_DATA PROVIDED_

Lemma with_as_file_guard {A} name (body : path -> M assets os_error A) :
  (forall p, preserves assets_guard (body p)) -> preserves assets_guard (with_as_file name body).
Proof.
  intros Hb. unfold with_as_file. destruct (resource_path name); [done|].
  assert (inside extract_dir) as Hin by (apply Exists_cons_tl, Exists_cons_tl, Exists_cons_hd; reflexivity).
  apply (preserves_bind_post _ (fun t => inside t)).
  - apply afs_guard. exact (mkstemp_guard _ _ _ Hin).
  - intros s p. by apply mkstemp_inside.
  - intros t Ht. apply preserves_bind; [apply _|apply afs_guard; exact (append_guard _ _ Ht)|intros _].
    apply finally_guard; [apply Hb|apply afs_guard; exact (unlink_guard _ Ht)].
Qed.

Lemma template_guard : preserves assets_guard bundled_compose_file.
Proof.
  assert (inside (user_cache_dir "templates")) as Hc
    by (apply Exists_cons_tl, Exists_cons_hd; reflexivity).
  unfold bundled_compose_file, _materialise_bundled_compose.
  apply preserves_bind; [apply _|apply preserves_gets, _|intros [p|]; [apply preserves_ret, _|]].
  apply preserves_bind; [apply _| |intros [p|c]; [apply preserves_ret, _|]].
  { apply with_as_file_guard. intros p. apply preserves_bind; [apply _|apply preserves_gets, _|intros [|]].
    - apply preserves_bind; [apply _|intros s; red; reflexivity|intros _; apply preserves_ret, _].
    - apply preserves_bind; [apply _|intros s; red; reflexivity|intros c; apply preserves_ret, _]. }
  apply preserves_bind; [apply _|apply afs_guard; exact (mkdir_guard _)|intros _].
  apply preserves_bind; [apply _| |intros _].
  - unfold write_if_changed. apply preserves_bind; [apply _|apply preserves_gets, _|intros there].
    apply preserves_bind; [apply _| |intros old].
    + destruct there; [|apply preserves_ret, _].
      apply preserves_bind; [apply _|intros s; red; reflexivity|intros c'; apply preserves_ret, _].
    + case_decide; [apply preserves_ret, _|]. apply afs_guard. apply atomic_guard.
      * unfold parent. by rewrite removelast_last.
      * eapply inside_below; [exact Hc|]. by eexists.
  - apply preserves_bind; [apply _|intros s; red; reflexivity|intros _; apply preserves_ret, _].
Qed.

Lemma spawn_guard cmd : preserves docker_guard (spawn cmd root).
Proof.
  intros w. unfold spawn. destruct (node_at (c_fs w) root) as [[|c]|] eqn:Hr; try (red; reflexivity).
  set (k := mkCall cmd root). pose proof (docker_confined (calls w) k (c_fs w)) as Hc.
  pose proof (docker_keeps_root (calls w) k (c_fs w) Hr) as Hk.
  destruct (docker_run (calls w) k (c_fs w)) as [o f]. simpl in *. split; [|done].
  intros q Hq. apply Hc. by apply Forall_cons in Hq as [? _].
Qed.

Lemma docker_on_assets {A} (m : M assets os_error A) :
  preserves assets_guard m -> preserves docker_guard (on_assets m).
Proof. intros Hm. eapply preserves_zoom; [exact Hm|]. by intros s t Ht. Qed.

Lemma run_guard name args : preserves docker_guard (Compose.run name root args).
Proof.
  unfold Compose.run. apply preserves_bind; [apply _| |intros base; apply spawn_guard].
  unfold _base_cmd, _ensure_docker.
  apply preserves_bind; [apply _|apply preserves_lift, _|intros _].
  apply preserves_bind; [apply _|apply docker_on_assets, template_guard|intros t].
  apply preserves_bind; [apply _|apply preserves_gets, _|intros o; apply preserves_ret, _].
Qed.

_THE PROBLEM_
Scan the listing above for the line that has "Lemma spawn_guard cmd", then copy exactly from that line through the line that has "docker_on_assets, template_guard|intros t].".

_ANSWER BELOW_
Lemma spawn_guard cmd : preserves docker_guard (spawn cmd root).
Proof.
  intros w. unfold spawn. destruct (node_at (c_fs w) root) as [[|c]|] eqn:Hr; try (red; reflexivity).
  set (k := mkCall cmd root). pose proof (docker_confined (calls w) k (c_fs w)) as Hc.
  pose proof (docker_keeps_root (calls w) k (c_fs w) Hr) as Hk.
  destruct (docker_run (calls w) k (c_fs w)) as [o f]. simpl in *. split; [|done].
  intros q Hq. apply Hc. by apply Forall_cons in Hq as [? _].
Qed.

Lemma docker_on_assets {A} (m : M assets os_error A) :
  preserves assets_guard m -> preserves docker_guard (on_assets m).
Proof. intros Hm. eapply preserves_zoom; [exact Hm|]. by intros s t Ht. Qed.

Lemma run_guard name args : preserves docker_guard (Compose.run name root args).
Proof.
  unfold Compose.run. apply preserves_bind; [apply _| |intros base; apply spawn_guard].
  unfold _base_cmd, _ensure_docker.
  apply preserves_bind; [apply _|apply preserves_lift, _|intros _].
  apply preserves_bind; [apply _|apply docker_on_assets, template_guard|intros t].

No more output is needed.